WCRA: Lifting a box of photocopy paper injury not interfered with

 Tabcorp Holdings Ltd v Dank [2011] QCA 253

I refer to my earlier posting on the primary decision. His Honour Fraser JA delivered the leading judgment on appeal. Both liability and quantum were appealed.


With respect to liability the principle contention was in respect of the finding of breach of statutory duty and by not finding there was a defence pursuant to the former provision (prior to the amendment taking effect).  His Honour rejected this.

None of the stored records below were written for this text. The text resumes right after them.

(* ===== verification/ServiceSessions.v ===== *)
(** * A created session is the session asked for (theorems about [CreateSession], [GetSession], [metadataFromSpec]) *)
From S2P Require Import Prelude GoErrors Api Canon EventLog Executions Approvals Harness Wire Sinks Controller Agents SessionGuard Placement Admission Registry Routing Tables Projection SqlLog SqlExample SqlStore SqlSessions SqlHarnesses SqlSystem Durable GoJson Status Service ServiceOps ServiceFacts ServiceRouting ServiceExample ServicePins ServiceStreams.
#[local] Open Scope Z_scope.

(** ** Metadata columns *)

(** What a column can hold: nothing attached is stored as nothing. *)
Definition attached {A} (empty : A -> bool) (m : option A) : option A :=
  match m with Some a => if empty a then None else m | None => None end.
Definition emptyMap (m : gmap string string) : bool := bool_decide (m = ∅).

Section Metadata.
Context `{Host} `{Encoding} `{Timestamppb} `{!ProtoCodec} `{Driver} `{PlacementHost} `{ProtoJson} `{ServiceHost} `{!ProtoJsonLaws} `{!DriverLaws}.

Lemma decode_encodeMap m s : (forall m', m = Some m' -> validMap m') -> encodeMap m = Ok s -> decodeMap s = Ok (attached emptyMap m).
Proof.
  intros Hv. unfold encodeMap, decodeMap, attached, emptyMap. destruct m as [m|]; [|by intros [= <-]].
  case_bool_decide; [by intros [= <-]|]. intros Hs. assert (s = stringOf (marshalMap m)) as -> by congruence.
  rewrite bool_decide_eq_false_2 by done.
  by rewrite bytesOf_stringOf, unmarshal_marshalMap by (apply marshalMap_isByte || by apply Hv).
Qed.

Lemma decode_encodeMessage {A} (empty : A -> bool) zero (marshal : A -> res string) unmarshal m s :
  (forall a b, marshal a = Ok b -> b <> EmptyString /\ unmarshal b = Ok a) -> encodeMessage empty marshal m = Ok s ->
  (if bool_decide (s = EmptyString) then Ok None
   else match decodeMessage zero unmarshal s with Ok a => Ok (Some a) | Err e => Err e end) = Ok (attached empty m).
Proof.
  intros Hlaw. unfold encodeMessage, attached, decodeMessage. destruct m as [a|]; [|by intros [= <-]].
  destruct (empty a); [by intros [= <-]|]. destruct (marshal a) as [b|e] eqn:E; [|discriminate]. intros [= <-].
  destruct (Hlaw _ _ E) as [Hne Hu]. rewrite !bool_decide_eq_false_2 by done. by rewrite Hu.
Qed.

(** The four columns of a specification, read back onto a response that carries none. *)
Lemma apply_metadata spec labels annotations origin identity out info :
  (forall m, ss_Labels spec = Some m -> validMap m) -> (forall m, ss_Annotations spec = Some m -> validMap m) ->
  metadataFromSpec spec = Ok (labels, annotations, origin, identity) ->
  Labels (si_Meta info) = labels -> Annotations (si_Meta info) = annotations ->
  Origin (si_Meta info) = origin -> Identity (si_Meta info) = identity -> ss_Origin out = None -> ss_Identity out = None ->
  applyMetadata out info = Ok (mkPbSession (ss_Metadata out) (ss_Harness out) (ss_Model out) (ss_ExecState out) (ss_ComputeState out)
    (ss_PendingApproval out) (ss_DeletionState out) (ss_DeletionRequestedTime out) (ss_LastSeq out) (ss_ParentUid out) (ss_ForkSeq out)
    (attached identityEmpty (ss_Identity spec)) (attached originEmpty (ss_Origin spec))
    (attached emptyMap (ss_Labels spec)) (attached emptyMap (ss_Annotations spec))).
Proof.
  intros Hl Ha Hspec <- <- <- <- Ho Hi. unfold metadataFromSpec in Hspec.
  destruct (encodeMap (ss_Labels spec)) as [l|] eqn:El; [|discriminate].
  destruct (encodeMap (ss_Annotations spec)) as [a|] eqn:Ea; [|discriminate].
  destruct (encodeMessage originEmpty _ _) as [o|] eqn:Eo; [|discriminate].
  destruct (encodeMessage identityEmpty _ _) as [i|] eqn:Ei; [|discriminate]. injection Hspec as -> -> -> ->.
  unfold applyMetadata. rewrite (decode_encodeMap _ _ Hl El), (decode_encodeMap _ _ Ha Ea), Ho, Hi.
  rewrite (decode_encodeMessage _ _ _ _ _ _ json_origin Eo), (decode_encodeMessage _ _ _ _ _ _ json_identity Ei). done.
Qed.
End Metadata.

Section Create.
Context `{Host} `{Encoding} `{Timestamppb} `{!ProtoCodec} `{Driver} `{PlacementHost} `{ProtoJson} `{ServiceHost} `{!ProtoJsonLaws} `{!DriverLaws}.
Variables (storeProject defaultProject : string).

Abbreviation tablesOf s := (tables (w_log (ps_world (sv_place s)))).

(** What a response says of the specification it was made from. *)
Record asAsked (defaultHarness : string) (spec ss : PbSession) (uid : string) : Prop := {
  asked_uid : md_Uid <$> ss_Metadata ss = Some uid;
  asked_project : let p := md_Project (default zeroMetadata (ss_Metadata spec)) in let d := if bool_decide (p = EmptyString) then defaultProject else p in
    d <> EmptyString -> md_Project <$> ss_Metadata ss = Some d;
  asked_name : md_Name <$> ss_Metadata ss = Some (md_Name (default zeroMetadata (ss_Metadata spec)));
  asked_harness : ss_Harness ss = if bool_decide (ss_Harness spec = EmptyString) then defaultHarness else ss_Harness spec;
  asked_model : ss_Model ss = ss_Model spec;
  asked_parent : ss_ParentUid ss = EmptyString /\ ss_ForkSeq ss = 0;
  asked_labels : ss_Labels ss = attached emptyMap (ss_Labels spec);
  asked_annotations : ss_Annotations ss = attached emptyMap (ss_Annotations spec);
  asked_origin : ss_Origin ss = attached originEmpty (ss_Origin spec);
  asked_identity : ss_Identity ss = attached identityEmpty (ss_Identity spec);
}.

Lemma selectSession_meta uid t i : selectSession uid t = Some i -> exists s, t_sessions t !! uid = Some s /\
  si_Meta i = mkSessionMeta uid (s_project s) (s_name s) (s_harness s) (s_model s) (s_parent_uid s) (s_fork_seq s)
    (Some (s_created_at s)) (Some (s_updated_at s)) (s_labels s) (s_annotations s) (s_origin s) (s_identity s).
Proof.
  unfold selectSession. intros (s & Hs & ->)%fmap_Some_1. exists s. split; [done|]. unfold scanSession, sessionSelect. by case_match.
Qed.

Lemma onDB_tables {A} (m : M DB goerr A) s s' x : onDB m s = (s', x) ->
  m (w_log (ps_world (sv_place s))) = (w_log (ps_world (sv_place s')), x) /\ sv_registry s' = sv_registry s.
Proof.
  unfold onDB, onPlace. destruct (onStore m (sv_place s)) as [p y] eqn:E. intros [= <- <-].
  apply onStore_inv in E as (d' & E & <-). done.
Qed.

(** The insert and the read behind it. *)
Lemma createSession_inv uid m s s' ss : saved (w_log (ps_world (sv_place s))) = None ->
  createSession storeProject defaultProject uid m s = (s', Ok ss) -> UID m = uid ->
  let r := sv_registry s in
  let harness := if bool_decide (sm_Harness m = EmptyString) then Default r else sm_Harness m in
  let project := if bool_decide (Project m = EmptyString) then defaultProject else Project m in
  (exists i row, selectSession uid (tablesOf s') = Some i /\ sessionProto i = Ok ss /\
    t_sessions (tablesOf s') !! uid = Some row /\ rowCarries (setMetaDefaults project harness m) row) /\
  match t_harnesses (tablesOf s) !! harness with
  | None => Static r harness = true
  | Some row => Static r harness = false /\ h_state row = HarnessActive
  end.
Proof.
  intros Hs Hr <- r harness project. unfold createSession in Hr.
  apply bind_inv in Hr as (s1 & y & Hy & Hr). injection Hy as <- <-.
  apply bind_inv in Hr as (s2 & [h|e] & Hy & Hr); [|by destruct Hr].
  assert (s2 = s /\ h = harness) as [-> ->].
  { unfold harness. destruct (bool_decide _); [by injection Hy|]. apply orErr_inv in Hy as (z & Hz & Hy). destruct z; [|discriminate].
    injection Hy as ->. apply bind_inv in Hz as (s3 & z & Hl & Hz). injection Hl as <- <-. destruct (For _ _); [by injection Hz|by destruct Hz]. }
  apply bind_inv in Hr as (s3 & [[]|e] & (z & [Hput Hr3]%onDB_tables & Hz)%orErr_inv & Hr); [|by destruct Hr].
  destruct z as [[]|]; [|discriminate]. apply PutOnHarness_inv in Hput as [_ (_ & Hh & row & Hrow & Hc)]; [|done].
  apply bind_inv in Hr as (s4 & [i|e] & (z & [Hi _]%onDB_tables & Hz')%orErr_inv & Hr); [|by destruct Hr].
  destruct z as [i'|]; [|discriminate]. injection Hz' as <-. apply SessionInfo_inv in Hi as (_ & Ht & Hi).
  injection Hr as <- Hr. rewrite Ht. split; [exists i, row; by split_and!|]. cbn [sm_Harness setMetaDefaults] in Hh. fold r in Hh.
  destruct (t_harnesses (tablesOf s) !! harness); [destruct Hh; split; [by destruct (Static r harness)|done]|by destruct (Static r harness)].
Qed.

Lemma CreateSession_inv spec s s' ss : saved (w_log (ps_world (sv_place s))) = None ->
  (forall m, ss_Labels (default zeroSession spec) = Some m -> validMap m) ->
  (forall m, ss_Annotations (default zeroSession spec) = Some m -> validMap m) ->
  CreateSession storeProject defaultProject spec s = (s', Ok ss) ->
  exists uid, uid <> EmptyString /\ asAsked (Default (sv_registry s)) (default zeroSession spec) ss uid /\
    (exists i, selectSession uid (tablesOf s') = Some i /\ sessionProto i = Ok ss) /\
    match t_harnesses (tablesOf s) !! ss_Harness ss with
    | None => Static (sv_registry s) (ss_Harness ss) = true
    | Some row => Static (sv_registry s) (ss_Harness ss) = false /\ h_state row = HarnessActive
    end.
Proof.
  intros Hs Hl Ha Hr. unfold CreateSession in Hr. apply bind_inv in Hr as (s1 & y & Hy & Hr).
  assert (idles s s1) as (Hi & Hreg & _).
  { revert Hy. assert (servesIdle newUID) as Hm by (unfold newUID; apply idle_bind; [apply idle_onPlace, looking_tickP|idling]). apply Hm. }
  destruct y as [uid|e]; [|by destruct Hr]. exists uid. split.
  { unfold newUID in Hy. apply bind_inv in Hy as (s2 & [t|e] & _ & Hy); [|by destruct Hy]. by injection Hy as _ <-. }
  set (sp := default zeroSession spec) in *.
  destruct (metadataFromSpec sp) as [[[[labels annotations] origin] identity]|e] eqn:Em; [|discriminate].
  apply createSession_inv in Hr as [(i & row & Hsel & Hp & Hrow & Hc) Hh]; [|by rewrite (idle_saved _ _ Hi)|done].
  rewrite Hreg, (idle_tables _ _ Hi) in *. cbn [sm_Harness Project] in *.
  destruct Hc as (Hpr & Hn & Hha & Hmo & Hpa & Hf & Hla & Han & Hor & Hid). cbn [Project Name sm_Harness sm_Model ParentUID ForkSeq Labels Annotations Origin Identity setMetaDefaults] in *.
  pose proof (selectSession_meta _ _ _ Hsel) as (row' & Hrow' & Hmeta). rewrite Hrow in Hrow'. injection Hrow' as <-.
  pose proof Hp as Hp'. unfold sessionProto in Hp'. cbv zeta in Hp'. erewrite (apply_metadata sp labels annotations origin identity) in Hp' by (done || by rewrite Hmeta).
  injection Hp' as <-. split; [|split; [by exists i|]]; cbn [ss_Harness]; rewrite Hmeta; cbn [sm_Harness]; [|by rewrite Hha].
  constructor; cbn; try done; [intros Hne; by rewrite Hpr|by rewrite Hn].
Qed.

Lemma GetSession_reads uid s i ss : selectSession uid (tablesOf s) = Some i -> sessionProto i = Ok ss ->
  (forall s' y, GetSession uid s = (s', Ok y) -> y = ss) /\
  (faultFree -> uid <> EmptyString -> exists s', GetSession uid s = (s', Ok ss)).
Proof.
  intros Hi Hp. unfold GetSession. split.
  - intros s' y. destruct (bool_decide _); [discriminate|].
    intros (s1 & [i'|e] & (z & [Hz _]%onDB_tables & Hy)%orErr_inv & Hr)%bind_inv; [|by destruct Hr]. destruct z; [|discriminate].
    injection Hy as <-. apply SessionInfo_inv in Hz as (_ & _ & Hz). rewrite Hi in Hz. injection Hz as <-.
    injection Hr as _ Hr. congruence.
  - intros Hfree Hne. rewrite bool_decide_eq_false_2 by done.
    destruct (SessionInfo_free Hfree uid (w_log (ps_world (sv_place s)))) as [d Hd]. rewrite Hi in Hd.
    unfold orErr, onDB, onPlace, onStore, onWorldP, onLog, mbind, M_bind, lift. rewrite Hd, Hp. by eexists.
Qed.
End Create.

(** A session is created as it was asked for, and served as it was created. The response of CreateSession
    carries a fresh uid, the caller's project or the default, the caller's harness or the registry's default,
    the caller's name and model, and labels, annotations, origin and identity that went through their JSON
    columns unchanged (nothing attached comes back as nothing attached); its harness is a static one without a registration row, or a registered one that is
    active; no journal changes. GetSession answers that same session from any later state with the same
    tables: whenever it answers, and it does when the database does not fail. *)
Theorem created_as_asked `{Host} `{Encoding} `{Timestamppb} `{!ProtoCodec} `{Driver} `{PlacementHost} `{ProtoJson} `{ServiceHost} `{!ProtoJsonLaws} `{!DriverLaws}
    storeProject defaultProject spec s s' ss :
  let tablesOf s := tables (w_log (ps_world (sv_place s))) in
  db_wf (w_log (ps_world (sv_place s))) ->
  (forall m, ss_Labels (default zeroSession spec) = Some m -> validMap m) ->
  (forall m, ss_Annotations (default zeroSession spec) = Some m -> validMap m) ->
  CreateSession storeProject defaultProject spec s = (s', Ok ss) ->
  exists uid, asAsked defaultProject (Default (sv_registry s)) (default zeroSession spec) ss uid /\
    match t_harnesses (tablesOf s) !! ss_Harness ss with
    | None => Static (sv_registry s) (ss_Harness ss) = true
    | Some row => Static (sv_registry s) (ss_Harness ss) = false /\ h_state row = HarnessActive
    end /\
    (forall u, journalOf u (tablesOf s') = journalOf u (tablesOf s)) /\
    (forall s2, tablesOf s2 = tablesOf s' ->
      (forall s3 y, GetSession uid s2 = (s3, Ok y) -> y = ss) /\ (faultFree -> exists s3, GetSession uid s2 = (s3, Ok ss))).
Proof.
  intros tablesOf Hw Hl Ha Hr.
  assert (quiet s s') as Hq.
  { unfold CreateSession in Hr. apply bind_inv in Hr as (s1 & y & Hy & Hr). transitivity s1.
    - apply idles_quiet. revert Hy. assert (servesIdle newUID) as Hm by (unfold newUID; apply idle_bind; [apply idle_onPlace, looking_tickP|idling]). apply Hm.
    - destruct y as [uid|e]; [|by destruct Hr]. destruct (metadataFromSpec _) as [[[[? ?] ?] ?]|]; [|discriminate]. by eapply quiets_create. }
  destruct (Hq Hw) as (_ & Hj & _).
  destruct (CreateSession_inv _ _ _ _ _ _ (proj1 Hw) Hl Ha Hr) as (uid & Hne & Hasked & (i & Hi & Hp) & Hh).
  exists uid. split_and!; [done|done|exact Hj|]. intros s2 Ht. unfold tablesOf in Ht. rewrite <- Ht in Hi.
  destruct (GetSession_reads _ _ _ _ Hi Hp) as [Hg Hf]. split; [done|]. intros Hfree. by apply Hf.
Qed.

#[local] Existing Instance exampleHost.
#[local] Existing Instance exampleEncoding.
#[local] Existing Instance exampleTimestamppb.
#[local] Existing Instance exampleDriver.
#[local] Existing Instance exampleDriverLaws.
#[local] Existing Instance examplePlacementHost.
#[local] Existing Instance exampleProtoJson.
#[local] Existing Instance exampleProtoJsonLaws.
#[local] Existing Instance exampleServiceHost.

Lemma created_as_asked_witness : exists ss s3, snd exampleCreated = Ok ss /\ GetSession exampleUID (fst exampleCreated) = (s3, Ok ss) /\
  ss_Labels ss = Some {["team"%string := "core"%string]} /\ ss_Identity ss = Some (mkPbIdentityRef "alice" "issuer" "").
Proof.
  assert (fmap (fun s => md_Uid <$> ss_Metadata s) (snd exampleCreated) = Ok (Some exampleUID)) as Huid by (vm_compute; reflexivity).
  destruct exampleCreated as [s' [ss|e]] eqn:E; [|discriminate]. exists ss.
  destruct (created_as_asked "default" "default" (Some exampleSpec) exampleService s' ss) as (uid & Hasked & _ & _ & Hget).
  - apply emptyDB_wf.
  - intros m [= <-]. apply map_Forall_singleton. split; vm_compute; reflexivity.
  - discriminate.
  - exact E.
  - destruct (Hget s' eq_refl) as [_ Hfree]. destruct (Hfree (fun _ => eq_refl)) as [s3 Hs3]. exists s3.
    assert (uid = exampleUID) as ->. { pose proof (asked_uid _ _ _ _ _ Hasked) as Hu. simpl in Huid. congruence. }
    split; [done|]. split; [exact Hs3|]. split; [apply (asked_labels _ _ _ _ _ Hasked)|apply (asked_identity _ _ _ _ _ Hasked)].
Defined.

His Honour preferred the view in Calvert v Mayne Nickless Ltd (No 1) [2006] 1 Qd R 106; [2005] QCA 263:

[21] I do not accept the argument. As Jerrard JA observed in Calvert, once the employee proved that “she was not free from a trivial risk of injury created by her workplace or work activities … she established the prima facie conclusion that [the employer] had breached its obligation to ensure her workplace health and safety”, and the onus then shifted to the employer to establish that it had discharged its obligation or to establish a defence. Where the risk is trivial, an employer might readily rebut the prima facie liability established by proof of an apparent contravention of s 28.[15] Even so, the appellant did not fulfil that onus.

[22] The appellant’s pleaded defence to the alleged breach of statutory duty was that: the appellant “had in place a system of hazard identification, risk assessment and control implementation for all manual tasks at its workplace”; the risk of injury in the particular lift was assessed as being an acceptable risk of injury or was within the safe guidelines for manual handling in the workplace set out in the Workplace Health and Safety “Guide to Manual Handling” and Manual Tasks Advisory Standard 2000; as a result of the assessment, administrative control measures by way of manual handling training were deemed to be appropriate; the respondent was trained in manual handling; and in those circumstances the appellant discharged its obligations to the respondent to protect her from the relevant risk of injury. The appellant did not adduce evidence that supported that case. Nor did the appellant challenge the trial judge’s findings that the respondent’s supervisors were aware of the manner in which the respondent picked up the boxes and the respondent received no instructions, directions, or training about how to lift the boxes.


His Honour refused to find that the Plaintiff had not mitigated her loss by giving up her lucrative job to take up a less paid job in which she preferred to work in, and which she thought would accommodate her injury.